SEPT 11: Exploration of Battlefield Begins
This week in 1983, The New York Times publishes a story, “Fire May Unveil Mysteries of Custer,” with details on a planned 5-year search for clues as to what happened to Lt. Col George Armstrong Custer and the 7th Cavalry at the Battle of Little Bighorn.
Custer and most of the U.S. 7th Cavalry were wiped out at the Battle of Little Bighorn on June 25, 1876. (Credit: Library of Congress)
A grass fire at the battlefield monument in August 1983 burned away all 600 acres, uncovering areas worth exploring. It was the first fire there since the battle on June 25, 1876.
National Park Service historians hoped to learn over the next five years how and why Custer deployed him men and “how they reacted once they encountered thousands of warriors from the Sioux, Cheyenne, Blackfoot and other tribes of the Great Plains,” the Times reported.
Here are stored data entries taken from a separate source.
Lemma members_keys m : (members m).*1 = sort_strings (elements (dom m)).
Proof.
  unfold members. assert (∀ l, (∀ k, k ∈ l → is_Some (m !! k)) →
    (omap (λ k, j ← m !! k; Some (k, j)) l).*1 = l) as H.
  { induction l as [|k l IH]; intros Hl; [done|]. destruct (Hl k) as [j Hj]; [by left|].
    cbn. rewrite Hj. cbn. f_equal. apply IH. intros k' ?. apply Hl. by right. }
  apply H. intros k. by rewrite elem_of_sort_strings, elem_of_elements, elem_of_dom.
Qed.

Lemma members_nodup m : NoDup (members m).*1.
Proof. rewrite members_keys, sort_strings_perm. apply NoDup_elements. Qed.

Lemma elem_of_members m k j : (k, j) ∈ members m ↔ m !! k = Some j.
Proof.
  unfold members. rewrite list_elem_of_omap. split.
  - intros (k' & _ & H). apply bind_Some in H as (j' & Hj & [= -> ->]). done.
  - intros H. exists k. rewrite elem_of_sort_strings, elem_of_elements, elem_of_dom, H. by split; [eexists|].
Qed.

(** Assignments in order: the last one of a key stays. *)
Definition assign (m : claims) (l : list (string * value)) : claims :=
  foldl (range_step (λ _ _ v, v)) m l.

Fixpoint to_value (j : json) : option value :=
  match j with
  | JNull => Some VNil
  | JBool b => Some (VBool b)
  | JNum lit => VNum <$> float64 lit
  | JStr s => Some (VString s)
  | JArr l => VArr <$> mapM to_value l
  | JObj l => (λ l, VMap (assign ∅ l)) <$> mapM (λ m, v ← to_value m.2; Some (m.1, v)) l
  end.

Definition to_member (m : string * json) : option (string * value) := v ← to_value m.2; Some (m.1, v).

(** Reading the members of a map that was written gives the map of what each value reads as. *)
Lemma members_value (m : claims) (f : value → json) (g : value → value) :
  (∀ k j, (k, j) ∈ members (f <$> m) → ∃ v, m !! k = Some v ∧ to_value j = Some (g v)) →
  mapM to_member (members (f <$> m)) = Some ((λ k, (k, default VNil (g <$> m !! k))) <$> (members (f <$> m)).*1) ∧
  assign ∅ ((λ k, (k, default VNil (g <$> m !! k))) <$> (members (f <$> m)).*1) = g <$> m.
Proof.
  intros H. split.
  - rewrite <- list_fmap_compose. apply mapM_fmap. intros [k j] Hkj. destruct (H k j Hkj) as (v & Hv & Hj). unfold to_member. cbn.
    by rewrite Hj, Hv.
  - apply map_eq. intros k. unfold assign. rewrite lookup_range_list.
    2: { rewrite <- list_fmap_compose, list_fmap_id. apply members_nodup. }
    rewrite lookup_empty, lookup_fmap.
    destruct (m !! k) as [v|] eqn:Hv; cbn.
    + rewrite (elem_of_list_to_map_1 _ k (g v)); [done| |].
      { rewrite <- list_fmap_compose, list_fmap_id. apply members_nodup. }
      apply list_elem_of_fmap. exists k. rewrite Hv. split; [done|]. apply list_elem_of_fmap.
      exists (k, f v). split; [done|]. by rewrite elem_of_members, lookup_fmap, Hv.
    + rewrite not_elem_of_list_to_map_1; [done|]. rewrite <- list_fmap_compose, list_fmap_id, members_keys.
      rewrite elem_of_sort_strings, elem_of_elements, elem_of_dom, lookup_fmap, Hv. by intros [].
Qed.

(** ** Values of the other types *)

Unset Elimination Schemes.
Inductive gtype :=
| TString | TBool | TInt | TTime
| TClaims                                   (** [map[string]interface{}] *)
| TPtr (t : gtype)
| TSlice (t : gtype)
| TStruct (fields : list (string * gtype)). (** by JSON name *)

Inductive gval :=
| GString (s : string)
| GBool (b : bool)
| GInt (z : Z)
| GTime (t : option Z)
| GNil                                      (** a nil pointer, slice or map *)
| GClaims (m : claims)
| GPtr (v : gval)
| GSlice (l stale : list gval)              (** its elements, and what its array holds beyond them *)
| GStruct (l : list gval).
Set Elimination Schemes.

Section gtype_ind.
Variable P : gtype → Prop.
Hypothesis Hstring : P TString.
Hypothesis Hbool : P TBool.
Hypothesis Hint : P TInt.
Hypothesis Htime : P TTime.
Hypothesis Hclaims : P TClaims.
Hypothesis Hptr : ∀ t, P t → P (TPtr t).
Hypothesis Hslice : ∀ t, P t → P (TSlice t).
Hypothesis Hstruct : ∀ fs, Forall (λ f, P f.2) fs → P (TStruct fs).

Fixpoint gtype_ind (t : gtype) : P t :=
  match t with
  | TString => Hstring
  | TBool => Hbool
  | TInt => Hint
  | TTime => Htime
  | TClaims => Hclaims
  | TPtr t => Hptr t (gtype_ind t)
  | TSlice t => Hslice t (gtype_ind t)
  | TStruct fs => Hstruct fs ((fix go l : Forall (λ f, P f.2) l :=
      match l with [] => Forall_nil_2 _ | f :: l => Forall_cons_2 _ _ _ (gtype_ind f.2) (go l) end) fs)
  end.
End gtype_ind.

Fixpoint zero (t : gtype) : gval :=
  match t with
  | TString => GString ""
  | TBool => GBool false
  | TInt => GInt 0
  | TTime => GTime None
  | TClaims | TPtr _ | TSlice _ => GNil
  | TStruct fs => GStruct ((λ f, zero f.2) <$> fs)
  end.

(** *** Writing *)

Fixpoint encode_fields (es : list (string * (gval → option json))) (l : list gval) : option (list (string * json)) :=
  match es, l with
  | [], [] => Some []
  | e :: es, v :: l => j ← e.2 v; r ← encode_fields es l; Some ((e.1, j) :: r)
  | _, _ => None
  end.

Definition guard_number (j : json) : option json := if good_numbers j then Some j else None.

(** [json.Marshal]; [None] for an error, which only a time can cause (a value of another type than
    [t] has no encoding, nor have claims with a number that is none). *)
Fixpoint encode (t : gtype) (v : gval) {struct t} : option json :=
  match t, v with
  | TString, GString s => Some (JStr s)
  | TBool, GBool b => Some (JBool b)
  | TInt, GInt z => Some (JNum (pretty z))
  | TTime, GTime x => JStr <$> time_text x
  | (TClaims | TPtr _ | TSlice _), GNil => Some JNull
  | TClaims, GClaims m => guard_number (of_value (VMap m))
  | TPtr t, GPtr v => encode t v
  | TSlice t, GSlice l _ => JArr <$> mapM (encode t) l
  | TStruct fs, GStruct l => JObj <$> encode_fields ((λ f, (f.1, encode f.2)) <$> fs) l
  | _, _ => None
  end.

(** *** Reading *)

(** [foldName]: letters without their case; the long s and the Kelvin sign fold to letters. *)
Definition fold_chunk (k : chunk) : string :=
  match k with
  | One c => String (ascii_lower c) ""
  | Rune2 a b => if byte_in 197 197 a && byte_in 191 191 b then "s" else chunk_text k
  | Rune3 a b c => if byte_in 226 226 a && byte_in 132 132 b && byte_in 170 170 c then "k" else chunk_text k
  | _ => chunk_text k
  end.
Definition fold_name (s : string) : string := concat_map fold_chunk (chunks s).

(** The field of a key: the one of this name, else the first one of this name up to case. *)
Definition find_field (names : list string) (k : string) : option nat :=
  match list_find (λ n, n = k) names with
  | Some (i, _) => Some i
  | None => (λ p, p.1) <$> list_find (λ n, fold_name n = fold_name k) names
  end.

Section decode.
(** [DisallowUnknownFields]. *)
Context (disallow : bool).

Definition set_member (ds : list (string * (gval → json → option gval))) (vs : list gval) (m : string * json) :
    option (list gval) :=
  match find_field ds.*1 m.1 with
  | None => if disallow then None else Some vs
  | Some i => d ← ds !! i; v ← vs !! i; v' ← d.2 v m.2; Some (<[i := v']> vs)
  end.

Fixpoint set_members (ds : list (string * (gval → json → option gval))) (vs : list gval)
    (ms : list (string * json)) : option (list gval) :=
  match ms with
  | [] => Some vs
  | m :: ms => vs ← set_member ds vs m; set_members ds vs ms
  end.

(** The elements of a slice are read into those its array already has; the rest is new. *)
Fixpoint read_elements (d : gval → json → option gval) (z : gval) (old : list gval) (l : list json) :
    option (list gval * list gval) :=
  match l with
  | [] => Some ([], old)
  | j :: l =>
      v ← d (default z (head old)) j;
      '(vs, stale) ← read_elements d z (tail old) l;
      Some (v :: vs, stale)
  end.
(* ===== verification/LoginFlow.v ===== *)
(** * cmd/oidc/oidcserver: authorize, login, logout and index

    The handlers of [handle-authorize.go], [handle-login.go] with [display-login.go],
    [handle-logout.go] and [handle-index.go], as programs on the state of [Server]. *)

From S2P Require Import Prelude Values Misc Proto HttpProvider OidcClient Storage Upstreams Session.
From S2P Require Import Url Server.

(** ** display-login.go: the models *)

(** [populateLoginModelWithUpstreams]: the internal provider if any, the buttons, and the
    providers the client names that are not available. *)
Record choice := {
  ch_internal : option upstream;
  ch_buttons : list UpstreamButtonModel;
  ch_missing : list string;
}.

Definition no_choice : choice := {| ch_internal := None; ch_buttons := []; ch_missing := [] |}.

Definition is_internal (u : upstream) : bool :=
  str_eqb (GetProviderType u) UpstreamProviderTypeInternal.

Definition add_upstream (c : choice) (u : upstream) : choice :=
  if is_internal u
  then {| ch_internal := Some u; ch_buttons := ch_buttons c; ch_missing := ch_missing c |}
  else {| ch_internal := ch_internal c;
          ch_buttons := ch_buttons c ++
            [{| ub_Name := Upstreams.GetName u; ub_DisplayName := GetDisplayName u |}];
          ch_missing := ch_missing c |}.

(** [sort.Slice] by name: the names of registered upstreams are distinct. *)
Definition name_le (u v : upstream) : Prop := String.le (Upstreams.GetName u) (Upstreams.GetName v).
#[export] Instance name_le_dec : RelDecision name_le.
Proof. intros u v. unfold name_le. apply _. Defined.
Definition sort_upstreams (l : list upstream) : list upstream := merge_sort name_le l.

Section choices.
Context {Rq PAR JWK : Type}.
Abbreviation store := (@MemoryStore Rq PAR upstream JWK).

(** One name of the client's list. *)
Definition add_named (st : store) (c : choice) (name : string) : choice :=
  match GetUpstream name st with
  | Some u => add_upstream c u
  | None => {| ch_internal := ch_internal c; ch_buttons := ch_buttons c;
               ch_missing := ch_missing c ++ [name] |}
  end.

Definition choose (defaultLoginLabel : string) (k : kubauthClient) (st : store) : choice :=
  match GetUpstreamProviders k with
  | [] =>
      match GetUpstreams st with
      | [] => {| ch_internal := Some (NewInternalUpstream defaultLoginLabel);
                 ch_buttons := []; ch_missing := [] |}
      | us => foldl (λ c u, if IsClientSpecific u then c else add_upstream c u) no_choice
                (sort_upstreams us)
      end
  | names => foldl (add_named st) no_choice names
  end.

Definition populate (c : choice) (m : LoginModel) : LoginModel :=
  {| InvalidLogin := InvalidLogin m; lm_Style := lm_Style m;
     UpstreamButtons := if decide (ch_buttons c = []) then UpstreamButtons m else ch_buttons c;
     ShowLoginForm := match ch_internal c with Some _ => true | None => ShowLoginForm m end;
     FieldsetLabel := match ch_internal c with Some u => GetDisplayName u | None => FieldsetLabel m end;
     ShowNoProviderMessage :=
       match ch_internal c, ch_buttons c with None, [] => true | _, _ => ShowNoProviderMessage m end;
     ShowSsoCheck := ShowSsoCheck m |}.

Definition getStyle (sv : OIDCServer) (clientId : string) (st : store) : string :=
  if str_empty clientId then DefaultStyle sv
  else match GetKubauthClient clientId st with
       | Ok client => Style (OidcClient.spec client)
       | Err _ => DefaultStyle sv
       end.

(** The model of the login page, with the unavailable providers of the client. *)
Definition login_model (sv : OIDCServer) (clientId : string) (invalidLogin : bool) (st : store)
    : LoginModel * list (string * string) :=
  let model := {| InvalidLogin := invalidLogin; lm_Style := getStyle sv clientId st;
                  UpstreamButtons := []; ShowLoginForm := false; FieldsetLabel := "";
                  ShowNoProviderMessage := false; ShowSsoCheck := str_eqb (SsoMode sv) SsoOnDemand |} in
  if str_empty clientId then (model, [])
  else match GetKubauthClient clientId st with
       | Ok k => let c := choose (DefaultLoginLabel sv) k st in
                 (populate c model, (λ n, (GetK8sId k, n)) <$> ch_missing c)
       | Err _ => (model, [])
       end.

(** The only upstream of a page that offers nothing else. *)
Definition single_upstream (m : LoginModel) : option string :=
  if negb (InvalidLogin m) && negb (ShowLoginForm m) && negb (ShowNoProviderMessage m) then
    match UpstreamButtons m with [b] => Some (ub_Name b) | _ => None end
  else None.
“There are questions that have nagged historians for years,” said Neil Mangum, a Park Service historian based at the site. “Now is an advantageous time for us to start looking.”
The fire also made it easier to find the spot where the Indians and the cavalry stood in the battle. Using a metal detector, “Mr. Mangum has found concentrations of cartridges in one spot. But while graves, cartridges and horseshoes have been found, the fire did not reveal a wealth of artifacts.”
Richard Fox, an archaeologist from the University of Calgary in Alberta, said most of those “were probably gone forever.
“Through the 1940s, anyone could come out here, have a picnic and collect artifacts,” Fox said.